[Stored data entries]
..............................

(* ===== verification/KScatterDma.v ===== *)
(** * Scatter-gather lists: DMA maps, slices, byte access (kscatter.c)

    A [kfio_dma_map] names a range of a mapped list by its first and last
    entry, the bytes skipped in the first and cut from the last; the hardware
    reads it with [kfio_dma_map_first] and [kfio_dma_map_next].  Pointers into
    the [sge] array are indices, NULL is [None]. *)
From S2P Require Import Prelude KScatter.

Record kfio_dma_map := mk_dmap {
  map_offset : Z; map_length : Z; sge_count : Z; sge_skip : Z; sge_trunc : Z;   (* uint32_t *)
  sge_first : option Z; sge_last : option Z
}.

(** [struct linux_dma_cookie]: the device is the kernel's. *)
Record linux_dma_cookie := mk_cookie { pci_dev : Z; pci_dir : Z }.

Definition IODRIVE_DMA_DIR_WRITE : Z := 0.
Definition IODRIVE_DMA_DIR_READ : Z := 1.

Definition kfio_dma_cookie_create (pcidev : Z) : linux_dma_cookie * Z := (mk_cookie pcidev (-1), 0).

(** [kfio_dma_map_alloc], when the allocation succeeds: zeroed. *)
Definition kfio_dma_map_alloc : kfio_dma_map := mk_dmap 0 0 0 0 0 None None.

(** ** Mapping and unmapping *)

Section dma_map.
(** [dma_map_sg]: the number of entries mapped, and the entries with their
    DMA addresses. *)
Context (dma_map_sg : list scatterlist → Z → Z * list scatterlist).

Fixpoint mark_loop (n : nat) (i : Z) (dir : Z) (lsg : linux_sgl) : outcome linux_sgl :=
  match n with
  | O => Ok lsg
  | S n =>
      lsg ← (if dir =? IODRIVE_DMA_DIR_READ
             then sge_update i (λ e, mk_sge (Z.lor (sge_flags e) SGE_READ_MAPPED) (sge_current e)) lsg
             else Ok lsg);
      mark_loop n (i + 1) dir lsg
  end.

Definition kfio_sgl_dma_unmap (lsg : linux_sgl) (cookie : linux_dma_cookie) :
    linux_sgl * linux_dma_cookie * Z :=
  (set_num_mapped 0 lsg, mk_cookie (pci_dev cookie) (-1), 0).

(** [dmap]: [None] when the caller passes NULL. *)
Definition kfio_sgl_dma_map (lsg : linux_sgl) (cookie : linux_dma_cookie)
    (dmap : option kfio_dma_map) (dir : Z) :
    outcome (linux_sgl * linux_dma_cookie * option kfio_dma_map * Z) :=
  let cookie := mk_cookie (pci_dev cookie) dir in
  lsg ← mark_loop (Z.to_nat (num_entries lsg)) 0 dir lsg;
  let '(i, sl') := dma_map_sg (sl lsg) (num_entries lsg) in
  let lsg := mk_sgl (max_entries lsg) (num_entries lsg) (u32 i) (sgl_size lsg) (sge lsg) sl' in
  if u32 i <? num_entries lsg then
    let '(lsg, cookie, _) := kfio_sgl_dma_unmap lsg cookie in
    Ok (lsg, cookie, dmap, - EINVAL)
  else
    let dmap := match dmap with
                | None => None
                | Some _ => Some (mk_dmap 0 (sgl_size lsg) (num_mapped lsg) 0 0 (Some 0)
                                    (Some (u32 (num_mapped lsg - 1))))
                end in
    Ok (lsg, cookie, dmap, s32 (num_mapped lsg)).
End dma_map.

(** ** Slices *)

(** The first loop: the entry that holds byte [offset]; [n] entries left. *)
Fixpoint slice_find (n : nat) (i : Z) (offset : Z) (lsg : linux_sgl) (dmap : kfio_dma_map) :
    outcome (Z * kfio_dma_map) :=
  match n with
  | O => Ok (i, dmap)
  | S n =>
      s ← sl_at lsg i;
      if offset <? sl_length s
      then Ok (i, mk_dmap (map_offset dmap) (u32 (sl_length s - offset)) 1 offset (sge_trunc dmap)
                    (Some i) (Some i))
      else slice_find n (i + 1) (u32 (offset - sl_length s)) lsg dmap
  end.

(** The second loop: [n] passes left, [i] the next entry. *)
Fixpoint slice_extend (n : nat) (i : Z) (length : Z) (lsg : linux_sgl) (dmap : kfio_dma_map) :
    outcome kfio_dma_map :=
  match n with
  | O => Ok dmap
  | S n =>
      if map_length dmap >=? length then
        let trunc := u32 (map_length dmap - length) in
        Ok (mk_dmap (map_offset dmap) (u32 (map_length dmap - trunc)) (sge_count dmap) (sge_skip dmap)
              trunc (sge_first dmap) (sge_last dmap))
      else
        s ← sl_at lsg i;
        slice_extend n (i + 1) length lsg
          (mk_dmap (map_offset dmap) (u32 (map_length dmap + sl_length s)) (u32 (sge_count dmap + 1))
             (sge_skip dmap) (sge_trunc dmap) (sge_first dmap) (Some i))
  end.

Definition kfio_sgl_dma_slice (lsg : linux_sgl) (dmap : kfio_dma_map) (offset length : Z) :
    outcome (kfio_dma_map * Z) :=
  let dmap := mk_dmap offset (map_length dmap) (sge_count dmap) (sge_skip dmap) (sge_trunc dmap)
                (sge_first dmap) (sge_last dmap) in
  '(i, dmap) ← slice_find (Z.to_nat (num_mapped lsg)) 0 offset lsg dmap;
  dmap ← slice_extend (Z.to_nat (num_mapped lsg - i)) (i + 1) length lsg dmap;
  Ok (dmap, 0).

Definition kfio_dma_map_nvecs (dmap : kfio_dma_map) : Z := s32 (sge_count dmap).
Definition kfio_dma_map_size (dmap : kfio_dma_map) : Z := map_length dmap.

(** ** Enumerating the segments *)

(** [struct kfio_sgl_phys]; the iterator is an index. *)
Record kfio_sgl_phys := mk_phys { addr : Z; len : Z }.

#[global] Instance kfio_sgl_phys_eq_dec : EqDecision kfio_sgl_phys.
Proof. solve_decision. Defined.

Definition kfio_dma_map_first (lsg : linux_sgl) (dmap : kfio_dma_map) :
    outcome (option (Z * kfio_sgl_phys)) :=
  match sge_first dmap with
  | None => Ok None
  | Some i =>
      s ← sl_at lsg i;
      let n := u32 (sl_length s - sge_skip dmap) in
      let n := if decide (Some i = sge_last dmap) then u32 (n - sge_trunc dmap) else n in
      Ok (Some (i, mk_phys (u64 (sl_dma s + sge_skip dmap)) n))
  end.

Definition kfio_dma_map_next (lsg : linux_sgl) (dmap : kfio_dma_map) (iter : Z) :
    outcome (option (Z * kfio_sgl_phys)) :=
  match sge_first dmap, sge_last dmap with
  | Some first, Some last =>
      if (first <=? iter) && (iter <? last) then
        let i := iter + 1 in
        s ← sl_at lsg i;
        let n := sl_length s in
        let n := if decide (i = last) then u32 (n - sge_trunc dmap) else n in
        Ok (Some (i, mk_phys (u64 (sl_dma s)) n))
      else Ok None
  | _, _ => Ok None
  end.

(** The loop every user of a DMA map runs: [first], then [next] until NULL. *)
Fixpoint next_segments (fuel : nat) (lsg : linux_sgl) (dmap : kfio_dma_map) (iter : Z) :
    outcome (list kfio_sgl_phys) :=
  match fuel with
  | O => Fault NoFuel
  | S fuel =>
      r ← kfio_dma_map_next lsg dmap iter;
      match r with
      | None => Ok []
      | Some (iter, seg) => rest ← next_segments fuel lsg dmap iter; Ok (seg :: rest)
      end
  end.

Definition segments (fuel : nat) (lsg : linux_sgl) (dmap : kfio_dma_map) : outcome (list kfio_sgl_phys) :=
  r ← kfio_dma_map_first lsg dmap;
  match r with
  | None => Ok []
  | Some (iter, seg) => rest ← next_segments fuel lsg dmap iter; Ok (seg :: rest)
  end.

(** ** Byte access *)

Section byte_pointer.
(** [page_address] *)
Context (page_address : Z → Z).

Definition kfio_sgl_get_vaddr (s : scatterlist) : Z := u64 (page_address (sl_page s) + sl_offset s).

Fixpoint byte_pointer_loop (n : nat) (i : Z) (total_offset offset : Z) (lsg : linux_sgl) : outcome Z :=
  match n with
  | O => Ok 0
  | S n =>
      s ← sl_at lsg i;
      if offset <? u32 (total_offset + sl_length s)
      then Ok (u64 (kfio_sgl_get_vaddr s + u32 (offset - total_offset)))
      else byte_pointer_loop n (i + 1) (u32 (total_offset + sl_length s)) offset lsg
  end.

(** The address of byte [offset], 0 on error. *)
Definition kfio_sgl_get_byte_pointer (lsg : linux_sgl) (offset : Z) : outcome Z :=
  byte_pointer_loop (Z.to_nat (num_entries lsg)) 0 0 offset lsg.
End byte_pointer.

(** ** Entries one after the other *)

(** [n] consecutive numbers from [a]: the addresses of a segment. *)
Definition run_of (a n : Z) : list Z := (λ k, a + Z.of_nat k) <$> seq 0 (Z.to_nat n).

Lemma length_run_of a n : length (run_of a n) = Z.to_nat n.
Proof. unfold run_of. by rewrite length_fmap, length_seq. Qed.

Lemma run_of_app a m n : 0 <= m → 0 <= n → run_of a (m + n) = run_of a m ++ run_of (a + m) n.
Proof.
  intros Hm Hn. unfold run_of. rewrite Z2Nat.inj_add, seq_app, fmap_app by done. f_equal.
  rewrite (Nat.add_comm 0), <- fmap_add_seq, <- list_fmap_compose.
  apply list_fmap_ext. intros _ k _. simpl. lia.
Qed.

(** A part of a run. *)
Lemma run_of_part a l skip n :
  0 <= skip → 0 <= n → skip + n <= l →
  run_of (a + skip) n = take (Z.to_nat n) (drop (Z.to_nat skip) (run_of a l)).
Proof.
  intros Hs Hn Hl. replace l with (skip + (n + (l - skip - n))) by lia.
  rewrite !run_of_app by lia.
  rewrite drop_app_length' by (by rewrite length_run_of).
  by rewrite take_app_length' by (by rewrite length_run_of).
Qed.

(** What the hardware sees of an entry, of a list of entries, of a map. *)
Definition dma_bytes (s : scatterlist) : list Z := run_of (sl_dma s) (sl_length s).
Definition seg_bytes (p : kfio_sgl_phys) : list Z := run_of (addr p) (len p).

Definition mapped (lsg : linux_sgl) : list scatterlist := take (Z.to_nat (num_mapped lsg)) (sl lsg).
Definition total (ss : list scatterlist) : Z := zsum sl_length ss.

(** The mapped part of the list makes sense: lengths are 32-bit, addresses do
    not wrap, the total is below 2^32. *)
Record mapped_ok (lsg : linux_sgl) : Prop := {
  mo_num : 0 <= num_mapped lsg <= Z.of_nat (length (sl lsg));
  mo_entry s : s ∈ mapped lsg → 0 <= sl_length s ∧ 0 <= sl_dma s ∧ sl_dma s + sl_length s < 2 ^ 64;
  mo_total : total (mapped lsg) < 2 ^ 32;
  mo_max : num_mapped lsg < 2 ^ 32
}.

Lemma mapped_at lsg i :
  mapped_ok lsg → 0 <= i < num_mapped lsg →
  ∃ s, mapped lsg !! Z.to_nat i = Some s ∧ sl_at lsg i = Ok s
       ∧ 0 <= sl_length s ∧ 0 <= sl_dma s ∧ sl_dma s + sl_length s < 2 ^ 64.
Proof.
  intros [Hn He _ _] Hi.
  destruct (lookup_lt_is_Some_2 (sl lsg) (Z.to_nat i)) as [s Hs]; [lia|].
  assert (mapped lsg !! Z.to_nat i = Some s) as Hm.
  { unfold mapped. by rewrite lookup_take_lt by lia. }
  exists s. split; [done|]. split; [|by apply He; eapply list_elem_of_lookup_2].
  unfold sl_at. destruct (0 <=? i) eqn:E; [|lia]. by rewrite Hs.
Qed.

(** *** The byte pointer *)

Lemma byte_pointer_loop_spec page_address n i lsg offset tot :
  sgl_wf lsg → (∀ s, s ∈ used lsg → 0 <= sl_length s) → 0 <= i →
  i + Z.of_nat n = num_entries lsg →
  tot = total (take (Z.to_nat i) (used lsg)) → total (used lsg) < 2 ^ 32 →
  0 <= tot <= offset → offset < 2 ^ 32 →
  byte_pointer_loop page_address n i tot offset lsg
  = Ok (match concat (sl_bytes <$> drop (Z.to_nat i) (used lsg)) !! Z.to_nat (offset - tot) with
        | Some (p, o) => u64 (page_address p + o)
        | None => 0
        end).
Proof.
  change (2 ^ 32) with 4294967296.
  intros Hwf Hpos. revert i tot. induction n as [|n IH]; intros i tot Hi Hn Ht Htot Ho Hmax.
  { simpl. rewrite drop_ge; [done|]. unfold used. rewrite length_take. lia. }
  pose proof (wf_num _ Hwf). pose proof (wf_sl _ Hwf).
  destruct (lookup_lt_is_Some_2 (sl lsg) (Z.to_nat i)) as [s Hs]; [lia|].
  assert (used lsg !! Z.to_nat i = Some s) as Hu.
  { unfold used. by rewrite lookup_take_lt by lia. }
  pose proof (Hpos s ltac:(by eapply list_elem_of_lookup_2)) as Hlen.
  assert (total (take (S (Z.to_nat i)) (used lsg)) = tot + sl_length s) as Hstep.
  { rewrite (take_S_r _ _ _ Hu). unfold total. rewrite zsum_app. simpl. subst tot. unfold total. lia. }
  assert (tot + sl_length s <= total (used lsg)) as Hle.
  { rewrite <- Hstep. unfold total.
    rewrite <- (take_drop (S (Z.to_nat i)) (used lsg)) at 2. rewrite zsum_app.
    assert (0 <= zsum sl_length (drop (S (Z.to_nat i)) (used lsg))); [|lia].
    assert (∀ l, (∀ s, s ∈ l → 0 <= sl_length s) → 0 <= zsum sl_length l) as Hnn.
    { induction l as [|a l IHl]; intros Hl; simpl; [lia|].
      pose proof (Hl a ltac:(by left)). pose proof (IHl ltac:(intros; apply Hl; by right)). lia. }
    apply Hnn. intros s' Hs'. apply Hpos. rewrite <- (take_drop (S (Z.to_nat i)) (used lsg)).
    apply elem_of_app. by right. }
  simpl. unfold sl_at. destruct (0 <=? i) eqn:E; [|lia]. rewrite Hs. simpl.
  rewrite (wrapu_small 32 (tot + _)) by (unfold in_u; lia).
  rewrite (drop_S _ _ _ Hu). simpl. destruct (offset <? tot + sl_length s) eqn:Elt.
  - rewrite lookup_app_l by (rewrite length_sl_bytes; lia).
    unfold sl_bytes. rewrite list_lookup_fmap, lookup_seq_lt by lia. simpl.
    rewrite (wrapu_small 32 (offset - tot)) by (unfold in_u; lia).
    unfold kfio_sgl_get_vaddr. rewrite wrapu_add by lia. do 2 f_equal. lia.
  - rewrite lookup_app_r by (rewrite length_sl_bytes; lia).
    rewrite length_sl_bytes.
    rewrite (IH (i + 1) (tot + sl_length s)); [|lia|lia| |lia|lia|lia].
    + replace (Z.to_nat (i + 1)) with (S (Z.to_nat i)) by lia.
      by replace (Z.to_nat (offset - tot) - Z.to_nat (sl_length s))%nat
        with (Z.to_nat (offset - (tot + sl_length s))) by lia.
    + by replace (Z.to_nat (i + 1)) with (S (Z.to_nat i)) by lia.
Qed.

(** [kfio_sgl_get_byte_pointer] returns the address of the byte that the
    list has at the given offset, and NULL exactly when the offset is beyond
    the list. *)
Theorem byte_pointer_exact page_address lsg offset :
  sgl_wf lsg → (∀ s, s ∈ used lsg → 0 <= sl_length s) → total (used lsg) < 2 ^ 32 →
  in_u 32 offset →
  kfio_sgl_get_byte_pointer page_address lsg offset
  = Ok (match sgl_bytes lsg !! Z.to_nat offset with
        | Some (p, o) => u64 (page_address p + o)
        | None => 0
        end).
Proof.
  intros Hwf Hpos Htot Ho. unfold in_u in Ho. pose proof (wf_num _ Hwf).
  unfold kfio_sgl_get_byte_pointer, sgl_bytes.
  rewrite (byte_pointer_loop_spec _ _ 0 lsg offset 0); try done; try lia.
  by rewrite Z.sub_0_r.
Qed.

(** *** Slices *)

Section slices.
Context (lsg : linux_sgl) (Hok : mapped_ok lsg).
Let L := mapped lsg.

(** The bytes of [n] entries from entry [a], and their number. *)
Definition seg_total (a n : nat) : Z := total (take n (drop a L)).
Definition from (a : nat) : list Z := concat (dma_bytes <$> drop a L).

..............................

Task prompt: Could you write out exactly the lines above, starting at the first one and ending with the line that has "Definition kfio_sgl_dma_map (lsg"?

Task result:
(* ===== verification/KScatterDma.v ===== *)
(** * Scatter-gather lists: DMA maps, slices, byte access (kscatter.c)

    A [kfio_dma_map] names a range of a mapped list by its first and last
    entry, the bytes skipped in the first and cut from the last; the hardware
    reads it with [kfio_dma_map_first] and [kfio_dma_map_next].  Pointers into
    the [sge] array are indices, NULL is [None]. *)
From S2P Require Import Prelude KScatter.

Record kfio_dma_map := mk_dmap {
  map_offset : Z; map_length : Z; sge_count : Z; sge_skip : Z; sge_trunc : Z;   (* uint32_t *)
  sge_first : option Z; sge_last : option Z
}.

(** [struct linux_dma_cookie]: the device is the kernel's. *)
Record linux_dma_cookie := mk_cookie { pci_dev : Z; pci_dir : Z }.

Definition IODRIVE_DMA_DIR_WRITE : Z := 0.
Definition IODRIVE_DMA_DIR_READ : Z := 1.

Definition kfio_dma_cookie_create (pcidev : Z) : linux_dma_cookie * Z := (mk_cookie pcidev (-1), 0).

(** [kfio_dma_map_alloc], when the allocation succeeds: zeroed. *)
Definition kfio_dma_map_alloc : kfio_dma_map := mk_dmap 0 0 0 0 0 None None.

(** ** Mapping and unmapping *)

Section dma_map.
(** [dma_map_sg]: the number of entries mapped, and the entries with their
    DMA addresses. *)
Context (dma_map_sg : list scatterlist → Z → Z * list scatterlist).

Fixpoint mark_loop (n : nat) (i : Z) (dir : Z) (lsg : linux_sgl) : outcome linux_sgl :=
  match n with
  | O => Ok lsg
  | S n =>
      lsg ← (if dir =? IODRIVE_DMA_DIR_READ
             then sge_update i (λ e, mk_sge (Z.lor (sge_flags e) SGE_READ_MAPPED) (sge_current e)) lsg
             else Ok lsg);
      mark_loop n (i + 1) dir lsg
  end.

Definition kfio_sgl_dma_unmap (lsg : linux_sgl) (cookie : linux_dma_cookie) :
    linux_sgl * linux_dma_cookie * Z :=
  (set_num_mapped 0 lsg, mk_cookie (pci_dev cookie) (-1), 0).

(** [dmap]: [None] when the caller passes NULL. *)
Definition kfio_sgl_dma_map (lsg : linux_sgl) (cookie : linux_dma_cookie)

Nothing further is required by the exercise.